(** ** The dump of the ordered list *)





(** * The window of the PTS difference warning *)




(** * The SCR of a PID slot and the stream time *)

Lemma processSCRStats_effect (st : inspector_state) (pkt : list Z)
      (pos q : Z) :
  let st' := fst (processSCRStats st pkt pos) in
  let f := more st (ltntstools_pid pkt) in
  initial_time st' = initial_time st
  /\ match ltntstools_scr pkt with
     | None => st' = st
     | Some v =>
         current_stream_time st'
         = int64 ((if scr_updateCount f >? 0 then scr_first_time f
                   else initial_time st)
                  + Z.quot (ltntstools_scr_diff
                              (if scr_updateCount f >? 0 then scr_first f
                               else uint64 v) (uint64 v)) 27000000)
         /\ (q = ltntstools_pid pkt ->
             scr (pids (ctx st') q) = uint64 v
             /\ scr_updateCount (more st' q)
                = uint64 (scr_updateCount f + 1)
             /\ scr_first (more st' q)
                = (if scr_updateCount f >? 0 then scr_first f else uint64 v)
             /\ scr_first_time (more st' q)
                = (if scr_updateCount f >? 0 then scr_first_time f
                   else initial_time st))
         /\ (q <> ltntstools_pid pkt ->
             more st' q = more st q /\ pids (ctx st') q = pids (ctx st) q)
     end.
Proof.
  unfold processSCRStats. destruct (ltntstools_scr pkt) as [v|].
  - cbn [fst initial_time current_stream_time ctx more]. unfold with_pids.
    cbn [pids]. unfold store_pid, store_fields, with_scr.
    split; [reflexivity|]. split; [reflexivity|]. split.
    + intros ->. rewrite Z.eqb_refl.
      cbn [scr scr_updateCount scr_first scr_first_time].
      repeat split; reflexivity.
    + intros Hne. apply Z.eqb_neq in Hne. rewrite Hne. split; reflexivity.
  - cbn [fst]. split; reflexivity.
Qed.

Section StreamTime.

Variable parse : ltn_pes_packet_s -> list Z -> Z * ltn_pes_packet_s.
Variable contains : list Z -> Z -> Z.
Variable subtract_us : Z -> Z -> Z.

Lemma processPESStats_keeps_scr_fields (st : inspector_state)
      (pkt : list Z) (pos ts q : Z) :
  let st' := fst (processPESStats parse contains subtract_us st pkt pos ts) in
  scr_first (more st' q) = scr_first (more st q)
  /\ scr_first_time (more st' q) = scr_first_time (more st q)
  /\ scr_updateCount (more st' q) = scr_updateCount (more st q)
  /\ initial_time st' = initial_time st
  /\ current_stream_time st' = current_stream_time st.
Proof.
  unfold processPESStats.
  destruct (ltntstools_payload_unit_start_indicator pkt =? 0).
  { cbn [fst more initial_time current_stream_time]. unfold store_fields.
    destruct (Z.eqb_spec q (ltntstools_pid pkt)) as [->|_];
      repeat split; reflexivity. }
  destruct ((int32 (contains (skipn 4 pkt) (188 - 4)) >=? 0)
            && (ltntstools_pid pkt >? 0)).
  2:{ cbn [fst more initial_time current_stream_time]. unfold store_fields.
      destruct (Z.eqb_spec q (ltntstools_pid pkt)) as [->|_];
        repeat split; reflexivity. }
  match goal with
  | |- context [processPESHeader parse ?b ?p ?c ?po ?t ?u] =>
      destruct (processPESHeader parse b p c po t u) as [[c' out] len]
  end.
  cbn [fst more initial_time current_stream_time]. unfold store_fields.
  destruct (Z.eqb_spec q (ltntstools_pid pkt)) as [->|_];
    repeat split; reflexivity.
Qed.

-------

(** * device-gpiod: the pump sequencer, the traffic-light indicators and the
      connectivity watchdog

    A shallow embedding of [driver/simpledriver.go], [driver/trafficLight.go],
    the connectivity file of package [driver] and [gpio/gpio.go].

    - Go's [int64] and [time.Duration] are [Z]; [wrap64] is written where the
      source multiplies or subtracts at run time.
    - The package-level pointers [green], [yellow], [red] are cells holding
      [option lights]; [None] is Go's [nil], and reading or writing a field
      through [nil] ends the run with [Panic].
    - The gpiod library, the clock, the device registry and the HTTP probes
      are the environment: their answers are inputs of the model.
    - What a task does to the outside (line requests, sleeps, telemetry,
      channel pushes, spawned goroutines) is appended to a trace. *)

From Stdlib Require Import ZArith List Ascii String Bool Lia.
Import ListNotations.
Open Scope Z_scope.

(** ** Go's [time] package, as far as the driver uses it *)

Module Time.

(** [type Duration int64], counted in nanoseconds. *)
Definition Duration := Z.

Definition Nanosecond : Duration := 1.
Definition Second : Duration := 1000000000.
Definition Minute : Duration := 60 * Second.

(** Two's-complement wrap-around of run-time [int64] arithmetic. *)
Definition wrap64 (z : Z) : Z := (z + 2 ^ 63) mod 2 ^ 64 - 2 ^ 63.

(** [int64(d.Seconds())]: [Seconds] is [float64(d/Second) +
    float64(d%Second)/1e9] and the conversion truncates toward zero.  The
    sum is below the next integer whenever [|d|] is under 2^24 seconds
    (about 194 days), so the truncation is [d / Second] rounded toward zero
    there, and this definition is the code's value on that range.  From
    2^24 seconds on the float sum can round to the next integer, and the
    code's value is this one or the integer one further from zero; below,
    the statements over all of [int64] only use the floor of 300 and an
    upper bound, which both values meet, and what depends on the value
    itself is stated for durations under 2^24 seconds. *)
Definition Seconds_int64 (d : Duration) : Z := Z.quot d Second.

-------

- **Your objective**: Across the entries above, tally every line that includes the string "unfold", then state only the count.

- **Finished exercise**: 7